Nelle gare pubbliche, ai sensi dell'art. 124 co. 1, c.p.a. il risarcimento del cd. lucro cessante è subordinato alla prova, a carico dell'impresa ricorrente, della percentuale di utile effettivo che avrebbe conseguito se fosse risultata aggiudicataria dell'appalto, prova desumibile in via principale dall'esibizione dell'offerta economica presentata al seggio di gara. Inoltre, la giurisprudenza ha chiarito che "il mancato utile spetta nella misura integrale, in caso di annullamento dell'aggiudicazione impugnata e di certezza dell'aggiudicazione in favore del ricorrente, solo se questo dimostri di non aver potuto altrimenti utilizzare maestranze e mezzi, in quanto tenuti a disposizione in vista della commessa. In difetto di tale dimostrazione, si presume che l'impresa abbia riutilizzato mezzi e manodopera per altri lavori a titolo di aliunde perceptum. Ciò risulta coerente con quanto previsto in via generale dall'art. 1227 c.c., in base a cui il danneggiato ha un puntuale dovere di non concorrere ad aggravare il danno.
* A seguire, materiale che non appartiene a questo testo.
(** X13.  What a registration keeps.  If no two users share an address
    and every credential record has a user of its id, the same holds of
    the database after any registration request, and every user row that
    was there is still there. *)
Theorem X13_register_keeps_tables_consistent :
  forall registerSchema_parse toLowerCase toUpperCase bcrypt_hash bcrypt_genSaltSync
         db request fresh_id now_ms,
    ApiInvariants.emails_unique db ->
    ApiInvariants.credentials_owned db ->
    exists response db',
      Api.register_POST registerSchema_parse toLowerCase toUpperCase bcrypt_hash
        bcrypt_genSaltSync db request fresh_id now_ms = Return (response, db')
      /\ ApiInvariants.emails_unique db'
      /\ ApiInvariants.credentials_owned db'
      /\ (forall u, In u (Api.users db) -> In u (Api.users db')).
Proof.
  intros parse lower upper hash salt db request fresh_id now_ms Hunique Howned.
  destruct (RegisterFacts.register_cases parse lower upper hash salt db request
              fresh_id now_ms)
    as [[_ ->]
       | [(b & e & _ & _ & ->)
         | [(b & n & em & pw & x & _ & _ & _ & ->)
           | (b & n & em & pw & _ & _ & Hfind & ->)]]];
    do 2 eexists; (split; [reflexivity|]); try (now repeat split).
  split; [|split].
  - unfold ApiInvariants.emails_unique in *. simpl.
    rewrite map_app. apply NoDup_app. split; [exact Hunique|].
    split; [|apply NoDup_singleton].
    intros addr Hin Hnew. apply list_elem_of_In in Hin.
    apply list_elem_of_In in Hnew. destruct Hnew as [<- | []].
    apply in_map_iff in Hin as (u & Hu & Hin).
    unfold Api.user_findUnique in Hfind.
    destruct (find _ (Api.users db)) eqn:Hf; [discriminate|].
    pose proof (find_none _ _ Hf u Hin) as Hneq. simpl in Hneq.
    rewrite Hu, String.eqb_refl in Hneq. discriminate.
  - intros a Ha. simpl in Ha. apply in_app_or in Ha as [Ha | [<- | []]].
    + destruct (Howned a Ha) as (u & Hu & Hid). exists u. split; [|exact Hid].
      simpl. apply in_or_app. now left.
    + eexists. split; [simpl; apply in_or_app; right; now left | reflexivity].
  - intros u Hu. simpl. apply in_or_app. now left.
Qed.

Lemma X13_register_keeps_witness :
  exists response db',
    Api.register_POST Sample.registerSchema_parse Sample.toLowerCase Sample.toUpperCase
      Sample.bcrypt_hash Sample.bcrypt_genSaltSync Sample.db
      (Sample.registration "Bob" "bob@example.com" "hunter22") "u2" 1700000000001
    = Return (response, db')
    /\ ApiInvariants.emails_unique db'
    /\ ApiInvariants.credentials_owned db'
    /\ (forall u, In u (Api.users Sample.db) -> In u (Api.users db')).
Proof.
  apply (X13_register_keeps_tables_consistent Sample.registerSchema_parse
           Sample.toLowerCase Sample.toUpperCase Sample.bcrypt_hash
           Sample.bcrypt_genSaltSync Sample.db
           (Sample.registration "Bob" "bob@example.com" "hunter22") "u2" 1700000000001).
  - unfold ApiInvariants.emails_unique. simpl. apply NoDup_singleton.
  - intros a [<- | []]. exists Sample.alice_row. split; [now left | reflexivity].
Defined.

(** X14.  From login to an authenticated request.  Under a compact
    codec, take a login with good credentials at [now_ms] of a user
    whose id and e-mail address are header values.  Sent back in the
    [auth-token] cookie at any clock reading before the token's expiry,
    the cookie set by the login makes both user-id extractors return
    the id of the user who logged in, and makes [middleware] let a
    request to a protected path through with [x-user-id] and
    [x-user-email] holding that id and that address as [headers.set]
    stores them. *)
Theorem X14_login_cookie_authenticates :
  forall TextEncoder_encode hmac encodeSigningInput decode loginSchema_parse toLowerCase
         bcrypt_compare env db request now_ms body0 email_in password user later_ms
         user_id user_email,
    Jwt.compact_codec hmac encodeSigningInput decode ->
    Api.json_body request = Some body0 ->
    loginSchema_parse body0 = Return (email_in, password) ->
    Api.GoodCredentials toLowerCase bcrypt_compare db email_in password user ->
    Middleware.header_value (Api.id user) = Some user_id ->
    Middleware.header_value (Api.email user) = Some user_email ->
    Jwt.epoch later_ms < Jwt.epoch now_ms + 24 * 60 * 60 ->
    exists response cookie,
      Api.login_POST TextEncoder_encode hmac encodeSigningInput loginSchema_parse
        toLowerCase bcrypt_compare env db request now_ms = Return response
      /\ Api.set_cookies response = [cookie]
      /\ Jwt.getUserIdFromTokenSync TextEncoder_encode hmac decode env
           (Jwt.request_with_cookie ("auth-token=" ++ Api.cookie_value cookie)) later_ms
         = Return (Some (Api.id user))
      /\ Jwt.getUserIdFromToken TextEncoder_encode hmac decode env
           (Jwt.request_with_cookie ("auth-token=" ++ Api.cookie_value cookie)) later_ms
         = Return (Some (Api.id user))
      /\ (forall page,
            Middleware.isProtectedRoute Middleware.protectedRoutes
              (Middleware.pathname page) = true ->
            Middleware.cookies page !! "auth-token" = Some (Api.cookie_value cookie) ->
            exists passed,
              Middleware.middleware TextEncoder_encode hmac decode env page later_ms
              = Return passed
              /\ Middleware.action passed = Middleware.Next
              /\ Middleware.response_headers passed !! "x-user-id" = Some user_id
              /\ Middleware.response_headers passed !! "x-user-email" = Some user_email).
Proof.
  intros TE hmac enc decode lparse lower compare env db request now_ms b e p user later
         user_id user_email Hcodec Hb Hp (a & Hfind & Hcmp) Hid Hemail Hlt.
  pose proof (JwtFacts.decode_issued TE hmac enc decode env
                {| Jwt.id := Api.id user; Jwt.user_email := Api.email user;
                   Jwt.user_name := Api.name user |} now_ms Hcodec) as Hd.
  pose proof (JwtFacts.issued_token_chars TE hmac enc decode env
                {| Jwt.id := Api.id user; Jwt.user_email := Api.email user;
                   Jwt.user_name := Api.name user |} now_ms Hcodec) as Hsafe.
  rewrite (ApiFacts.login_validated _ _ _ _ _ _ _ _ _ _ _ _ _ Hb Hp), Hfind, Hcmp.
  do 2 eexists. split; [reflexivity|]. split; [reflexivity|].
  cbn [Api.cookie_value].
  destruct (JwtFacts.issued_accepted TE hmac enc decode env _ _ _ Hd Hsafe Hlt)
    as (_ & _ & Hasync & Hsync).
  split; [exact Hsync|]. split; [exact Hasync|].
  intros page Hprot Hc.
  pose proof (MiddlewareFacts.protected_not_public _ Hprot) as Hpub.
  assert (Hne : Jwt.createToken TE hmac enc env
                  {| Jwt.id := Api.id user; Jwt.user_email := Api.email user;
                     Jwt.user_name := Api.name user |} now_ms <> "").
  { apply String.eqb_neq. apply JwtFacts.createToken_not_empty. }
  assert (Hv : Jwt.jose_jwtVerify hmac decode
                 (Jwt.createToken TE hmac enc env
                    {| Jwt.id := Api.id user; Jwt.user_email := Api.email user;
                       Jwt.user_name := Api.name user |} now_ms)
                 (TE (JWT_SECRET env)) later
               = Return (Jwt.issued_payload
                           {| Jwt.id := Api.id user; Jwt.user_email := Api.email user;
                              Jwt.user_name := Api.name user |} now_ms)).
  { rewrite (JwtFacts.jose_issued _ _ _ _ _ _ _ _ Hd).
    destruct (Z.leb_spec (Jwt.epoch now_ms + Jwt.expiresIn_24h) (Jwt.epoch later));
      [unfold Jwt.expiresIn_24h in *; lia | reflexivity]. }
  unfold Middleware.middleware.
  rewrite (MiddlewareFacts.middleware_verified_accepted _ _ _ _ _ _ _ _ _ _
             user_id user_email Hpub Hprot Hc Hne Hv Hid Hemail).
  eexists. split; [reflexivity|]. split; [reflexivity|]. simpl.
  split; [|apply lookup_insert_eq].
  rewrite lookup_insert_ne by discriminate. apply lookup_insert_eq.
Qed.

Lemma X14_login_cookie_witness :
  exists response cookie,
    Api.login_POST Toy.TextEncoder_encode Toy.hmac Toy.encodeSigningInput
      Sample.loginSchema_parse Sample.toLowerCase Sample.bcrypt_compare Toy.env
      Sample.db (Sample.credentials "alice@example.com" "correct horse") 0
    = Return response
    /\ Api.set_cookies response = [cookie]
    /\ Jwt.getUserIdFromTokenSync Toy.TextEncoder_encode Toy.hmac Toy.decode Toy.env
         (Jwt.request_with_cookie ("auth-token=" ++ Api.cookie_value cookie)) 3600000
       = Return (Some "u1")
    /\ Jwt.getUserIdFromToken Toy.TextEncoder_encode Toy.hmac Toy.decode Toy.env
         (Jwt.request_with_cookie ("auth-token=" ++ Api.cookie_value cookie)) 3600000
       = Return (Some "u1")
    /\ (forall page,
          Middleware.isProtectedRoute Middleware.protectedRoutes
            (Middleware.pathname page) = true ->
          Middleware.cookies page !! "auth-token" = Some (Api.cookie_value cookie) ->
          exists passed,
            Middleware.middleware Toy.TextEncoder_encode Toy.hmac Toy.decode Toy.env
              page 3600000 = Return passed
            /\ Middleware.action passed = Middleware.Next
            /\ Middleware.response_headers passed !! "x-user-id" = Some "u1"
            /\ Middleware.response_headers passed !! "x-user-email"
               = Some "alice@example.com").
Proof.
  apply (X14_login_cookie_authenticates Toy.TextEncoder_encode Toy.hmac
           Toy.encodeSigningInput Toy.decode Sample.loginSchema_parse
           Sample.toLowerCase Sample.bcrypt_compare Toy.env Sample.db
           (Sample.credentials "alice@example.com" "correct horse") 0
           (JObj [("email", JStr "alice@example.com"); ("password", JStr "correct horse")])
           "alice@example.com" "correct horse" Sample.alice_row 3600000
           "u1" "alice@example.com" ToyFacts.toy_compact_codec);
    try reflexivity.
  exists Sample.alice_credentials. split; reflexivity.
Defined.

(** ** The client session *)

Module ClientSessionFacts.
Import ClientSession.

Lemma verifySession_loading server s : isLoading (after (verifySession server s)) = false.
Proof. reflexivity. Qed.

Lemma verifySession_user server s :
  user (after (verifySession server s))
  = match get server "/api/auth/user" with
    | Return response => data_user response
    | Throw _ =>
        match get server "/api/auth/verify" with
        | Return fallbackResponse => data_user fallbackResponse
        | Throw _ => None
        end
    end.
Proof.
  unfold verifySession.
  destruct (get server "/api/auth/user"); [reflexivity|].
  now destruct (get server "/api/auth/verify").
Qed.

Lemma verifySession_requested server s :
  requested (verifySession server s)
  = match get server "/api/auth/user" with
    | Return _ => ["/api/auth/user"]
    | Throw _ => ["/api/auth/user"; "/api/auth/verify"]
    end.
Proof.
  unfold verifySession.
  destruct (get server "/api/auth/user"); [reflexivity|].
  now destruct (get server "/api/auth/verify").
Qed.

Lemma render_protected s isMounted u :
  render s isMounted = Protected u <->
  isMounted = true /\ isLoading s = false /\ user s = Some u.
Proof.
  unfold render. destruct isMounted, (isLoading s), (user s) as [v|]; simpl;
    split; try discriminate; try (intros (? & ? & ?); discriminate).
  - intros [= ->]. auto.
  - intros (_ & _ & [= ->]). reflexivity.
Qed.

Lemma layout_pushes_iff_nothing s isMounted :
  layoutEffect s isMounted = Some "/login" <-> render s isMounted = Nothing.
Proof.
  unfold layoutEffect, render.
  destruct isMounted, (isLoading s), (user s) as [v|]; simpl; split;
    try discriminate; try reflexivity.
Qed.

End ClientSessionFacts.

(** X15.  The session check of the client settles.  Once the provider
    has mounted, its verification ends with [isLoading] false whatever
    the two endpoints answer.  It asks [/api/auth/user] first and asks
    [/api/auth/verify] exactly when that first request failed; the user
    it keeps is the one of the answer it used, so an answer of
    [/api/auth/user] without a user leaves no user and asks nothing
    more, and two failures leave no user.  Before the provider has
    mounted the effect requests nothing and changes nothing. *)
Theorem X15_session_check_settles :
  forall server s,
    (ClientSession.hasMounted s = false ->
     ClientSession.verifyEffect server s
     = {| ClientSession.after := s; ClientSession.requested := [] |})
    /\ (ClientSession.hasMounted s = true ->
        ClientSession.isLoading (ClientSession.after (ClientSession.verifyEffect server s))
        = false
        /\ ClientSession.hasMounted
             (ClientSession.after (ClientSession.verifyEffect server s)) = true
        /\ (In "/api/auth/verify"
              (ClientSession.requested (ClientSession.verifyEffect server s))
            <-> exists error, ClientSession.get server "/api/auth/user" = Throw error)
        /\ (forall u,
              ClientSession.user (ClientSession.after (ClientSession.verifyEffect server s))
              = Some u
              <-> (exists response,
                     ClientSession.get server "/api/auth/user" = Return response
                     /\ ClientSession.data_user response = Some u)
                  \/ (exists error response,
                        ClientSession.get server "/api/auth/user" = Throw error
                        /\ ClientSession.get server "/api/auth/verify" = Return response
                        /\ ClientSession.data_user response = Some u))).
Proof.
  intros server s. unfold ClientSession.verifyEffect. split.
  - intros ->. reflexivity.
  - intros Hm. rewrite Hm. simpl negb. cbv iota.
    split; [reflexivity|].
    split.
    { unfold ClientSession.verifySession.
      destruct (ClientSession.get server "/api/auth/user");
        [|destruct (ClientSession.get server "/api/auth/verify")]; exact Hm. }
    rewrite ClientSessionFacts.verifySession_requested.
    split.
    + destruct (ClientSession.get server "/api/auth/user") as [r|e]; simpl.
      * split; [intros [H|[]]; discriminate | intros [? H]; discriminate].
      * split; [eauto | auto].
    + intros u. rewrite ClientSessionFacts.verifySession_user.
      destruct (ClientSession.get server "/api/auth/user") as [r|e].
      * split.
        -- intros H. left. eauto.
        -- intros [(r' & [= <-] & H) | (? & ? & H & _)]; [exact H | discriminate].
      * destruct (ClientSession.get server "/api/auth/verify") as [r|e'].
        -- split.
           ++ intros H. right. eauto.
           ++ intros [(? & H & _) | (? & r' & _ & [= <-] & H)]; [discriminate | exact H].
        -- split; [discriminate|].
           intros [(? & H & _) | (? & ? & _ & H & _)]; discriminate.
Qed.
Nell'ambito delle gare d'appalto, non risulta ragionevole la condotta dell'impresa che immobilizza le proprie risorse in attesa dell'aggiudicazione di una commessa, o nell'attesa dell'esito del ricorso giurisdizionale volto ad ottenere l'aggiudicazione, atteso che possono essere molteplici le evenienze per cui potrebbe risultare non aggiudicataria della commessa stessa. Pertanto, in mancanza di prova contraria, deve ritenersi che l'impresa abbia comunque impiegato proprie risorse e mezzi in altre attività, dovendosi quindi sottrarre al danno subito per la mancata aggiudicazione l'aliunde perceptum, calcolato in genere forfettariamente nella misura del 50%. Infine, in mancanza di prova circa l'effettivo danno emergente e di prova contraria rispetto alla presunzione dell'aliunde perceptum, la recente giurisprudenza di questo Consiglio ritiene che il quantum del risarcimento possa essere forfettariamente liquidato in via equitativa, sulla base del principio generale previsto dall'art. 1226 c.c..

Materia: appalti / disciplina

N. 05531/2014REG.PROV.COLL.

 

N. 02169/2014 REG.RIC.

 

REPUBBLICA ITALIANA

IN NOME DEL POPOLO ITALIANO

Il Consiglio di Stato in sede giurisdizionale (Sezione Quarta)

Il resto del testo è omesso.